Question

Find the radian measures corresponding to the following degree measures:
(i) ${25^ \circ }$
(ii) $- {47^ \circ }30'$
(iii) ${240^ \circ }$
(iv) ${520^ \circ }$

Answer 1

According to the question, we just have to convert degree into radians by using the conversion method that is ${1^ \circ } = \dfrac{\pi }{{180}}$ radians and use $\pi = 3.14$. Part (ii) has degrees as well as minutes so convert it into degrees by using ${1^ \circ } = 60'$and hence calculate the values.

Formula used:
Here we use the formula, to convert the degree into radians that is ${1^ \circ } = \dfrac{\pi }{{180}}$ radians where $\pi = 3.14$ .

Complete step-by-step answer:
(i) ${25^ \circ }$
Here, we will convert degrees into radians.
So, for converting the degree into radian we would have to multiply it by $\dfrac{\pi }{{180}}$ .
${25^ \circ } = \dfrac{\pi }{{180}} \times 25$ Radians
Putting value of $\pi$ as 3.14
$\Rightarrow \dfrac{{3.14 \times 25}}{{180}}$ Radians
On simplifying we get,
$\Rightarrow 0.4361$ Radians
(ii) $- {47^ \circ }30'$
We know that, ${1^ \circ } = 60'$
So, $30' = {0.5^ \circ }$
Therefore, $- {47^ \circ }30' = - {47.5^ \circ }$
Here, we will convert degrees into radians.
So, for converting degree into radian we would have to multiply it by $\dfrac{\pi }{{180}}$
Now, Similarly,
$- {47.5^ \circ } = \dfrac{\pi }{{180}} \times ( - 47.5)$ Radians
Putting value of $\pi$ as 3.14
$\Rightarrow \dfrac{{3.14 \times ( - {{47.5}^ \circ })}}{{180}}$ Radians
On simplifying we get,
$\Rightarrow -0.8286$ Radians
(iii) ${240^ \circ }$
Here, we will convert degrees into radians.
So, for converting the degree into radian we would have to multiply it by $\dfrac{\pi }{{180}}$ .
${240^ \circ } = \dfrac{{\pi \times 240}}{{180}}$ Radians
Putting value of $\pi$ as 3.14
$\Rightarrow \dfrac{{3.14 \times 240}}{{180}}$ Radians
On simplifying we get,
$\Rightarrow 4.186$ Radians
(iv) ${520^ \circ }$
Here, we will convert degrees into radians.
So, for converting the degree into radian we would have to multiply it by $\dfrac{\pi }{{180}}$ .
${520^ \circ } = \dfrac{{\pi \times 520}}{{180}}$ Radians
Putting value of $\pi$ as 3.14
$\Rightarrow \dfrac{{3.14 \times 520}}{{180}}$ Radians
On simplifying we get,
$\Rightarrow 9.071$ Radians
Hence, radian measures for given degree measures are $0.4361$ radians, $-0.8286$ radians, $4.186$ radians, and $9.071$ radians.
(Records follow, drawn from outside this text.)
(** A [copytree] that raises nothing has copied every reachable file. *)
Lemma copytree_ok fuel :
  rec_ok X root (FS.copytree L (ignore root X) fuel).
Proof.
  split; [|intros s d σ σ'; apply copytree_never_empty_error].
  induction fuel as [|fuel IH]; intros q d σ σ' Hwf; simpl; [done|].
  destruct (FS.scandir σ (root ++ q)) as [e|entries] eqn:Hscan; [done|].
  destruct (FS.makedirs σ d) as [σ1 [e|]] eqn:Hmk; [done|].
  destruct (FS.copy_entries _ _ _ _ _ _ _ _) as [σ2 [e|[|]]] eqn:Hloop;
    try done.
  intros [= <-].
  pose proof (makedirs_creates _ _ _ _ Hmk) as Hcr.
  pose proof (makedirs_rev_wf _ _ _ _ Hwf Hmk) as Hwf1.
  apply makedirs_ok in Hmk as (Hd & Hdir & _ & Hnone).
  assert (∀ k n, σ !! k = Some n → σ1 !! k = Some n) as Hpres0.
  { intros k n Hk. destruct (Hcr k) as [->|(_ & ? & _)]; congruence. }
  apply copy_entries_ok in Hloop as (Hwf2 & Hpres & Hkeys & Hcopy); try done.
  - split; [done|]. split; [done|].
    split; [by intros k n Hk; apply Hpres, Hpres0|]. split.
    + intros k Hk. destruct (Hkeys k Hk) as [Hs|(name & r & _ & -> & Hr)].
      * destruct k as [|x k]; [left; by eexists|].
        simpl in Hs. destruct (Hcr (x :: k)) as [Heq|(Hpre & _)].
        -- left. simpl. by rewrite <- Heq.
        -- right. by left.
      * right. right. by exists (name :: r).
    + intros r c Hf Hr. destruct r as [|name r].
      * rewrite app_nil_r in Hf. apply scandir_inr in Hscan. congruence.
      * rewrite stat_lookup in Hf by (by destruct root, q).
        apply Hcopy; [|by apply Hpres0|done].
        assert (is_Some (σ !! (root ++ q ++ [name]))) as [n Hn].
        { destruct r as [|y r]; [by eexists|].
          assert (FS.stat σ (root ++ q ++ [name]) = Some Dir) as Hdn.
          { apply (wf_ancestor σ _ (y :: r)); [done| |done].
            rewrite <- !(assoc_L (++)). simpl. by eexists. }
          rewrite stat_lookup in Hdn by (by destruct root, q). by eexists. }
        apply list_elem_of_fmap. exists (name, is_dir n). split; [done|].
        apply (scandir_entries _ _ _ _ _ Hscan). exists n.
        unfold join. by rewrite <- (assoc_L (++)).
  - split; [done|]. intros s d' τ τ'. apply copytree_never_empty_error.
  - intros name Hin. rewrite ignore_elem_of. tauto.
  - apply scandir_NoDup in Hscan. done.
  - intros name b Hin. apply (scandir_entries _ _ _ _ _ Hscan) in Hin
      as (n & Hn & ->). exists n. split; [|done]. apply Hpres0.
    unfold join in Hn. by rewrite <- (assoc_L (++)) in Hn.
  - intros name r _.
    destruct (σ1 !! (d ++ name :: r)) as [n|] eqn:Hn; [|done]. exfalso.
    destruct (Hcr (d ++ name :: r)) as [Heq|(Hpre & _)].
    + rewrite Hn in Heq. symmetry in Heq.
      by rewrite (wf_below_None σ d (name :: r)) in Heq.
    + destruct Hpre as [r' Hr']. rewrite <- (assoc_L (++)) in Hr'.
      apply (f_equal length) in Hr'. rewrite !length_app in Hr'. simpl in Hr'. lia.
Qed.

End CopyOk.

(** C2, as stated, fails on a file below an excluded directory: with
    [exclude = {"bin", "obj"}] the copy succeeds, the file [bin/x.bin] of
    the source has neither its name nor its relative path in [exclude],
    and it is not under the destination. *)
Lemma copy_dir_omits_below_excluded_dir :
  let X : gset string := {["bin"; "obj"]} in
  let src := ["ext"; "proj"] in
  let dst := ["work"; "proj"] in
  let r := copy_dir_body Demo.E0 src dst (Some X) Demo.w_copy in
  r.2 = Normal ∧
  fs Demo.w_copy !! (src ++ ["bin"; "x.bin"]) = Some (File "XB") ∧
  ("x.bin" ∉ X) ∧
  (relpath (src ++ ["bin"; "x.bin"]) src ∉ X) ∧
  fs r.1 !! (dst ++ ["bin"; "x.bin"]) = None.
Proof.
  cbv zeta.
  split; [vm_compute; reflexivity|]. split; [vm_compute; reflexivity|].
  split; [apply (bool_decide_unpack _); vm_compute; exact I|].
  split; [apply (bool_decide_unpack _); vm_compute; exact I|].
  vm_compute. reflexivity.
Qed.

(** C2 (amended): after a [copy_dir] whose body succeeded on a
    well-formed tree, every regular file that was under [src] when the
    copy started, and such that neither it nor any directory between
    [src] and it has its name or its path relative to [src] in
    [exclude], is at the same relative place under [dst] with the same
    content (and still under [src]); and no entry under [dst] has its
    name or its path relative to [dst] in [exclude]. *)
Theorem copy_dir_copies_reachable (E : env) (src dst : path)
    (exclude : option (gset string)) (w w' : world) :
  FS.wf (fs w) →
  copy_dir_body E src dst exclude w = (w', Normal) →
  (∀ r c, FS.stat (fs w) (src ++ r) = Some (File c) →
          reachable (set_or_empty exclude) [] r →
          fs w' !! (dst ++ r) = Some (File c) ∧
          fs w' !! (src ++ r) = Some (File c)) ∧
  (∀ r, r ≠ [] → is_Some (fs w' !! (dst ++ r)) →
        (basename r ∉ set_or_empty exclude) ∧
        (String.concat "/" r ∉ set_or_empty exclude)).
Proof.
  intros Hwf Hrun. apply copy_dir_body_Normal in Hrun.
  rewrite <- (app_nil_r src) in Hrun at 2.
  apply copytree_ok in Hrun as (_ & Hnone & Hpres & Hkeys & Hcopy); [|done].
  split.
  - intros r c Hf Hr. split; [by apply Hcopy|].
    apply Hpres. destruct r as [|x r].
    + rewrite app_nil_r in Hf |- *. destruct src; [done|done].
    + rewrite stat_lookup in Hf; [done|]. by destruct src.
  - intros r Hne Hin.
    assert (reachable (set_or_empty exclude) [] r) as Hr.
    { destruct (Hkeys _ Hin) as [Hs|[Hpre|(r' & Heq & Hr')]].
      - rewrite stat_lookup in Hs by (by destruct dst, r).
        rewrite (wf_below_None _ dst r) in Hs; [by destruct Hs|done|done].
      - destruct Hpre as [r' Hr']. rewrite <- (assoc_L (++)) in Hr'.
        apply (f_equal length) in Hr'. rewrite !length_app in Hr'.
        destruct r; [done|]. simpl in Hr'. lia.
      - by apply (inj (app dst)) in Heq as ->. }
    apply reachable_not_excluded in Hr; [|done].
    unfold excluded in Hr. tauto.
Qed.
Note: To solve these types of questions, you just need to use the conversion method that can be degree to minutes or minutes to second and vice versa. You can also use the conversion formulas that are ${1^ \circ } = \dfrac{\pi }{{180}}$ radians , ${1^ \circ } = 60'$and $1' = 60''$ where ‘ stands for minutes and ‘’ stands for seconds.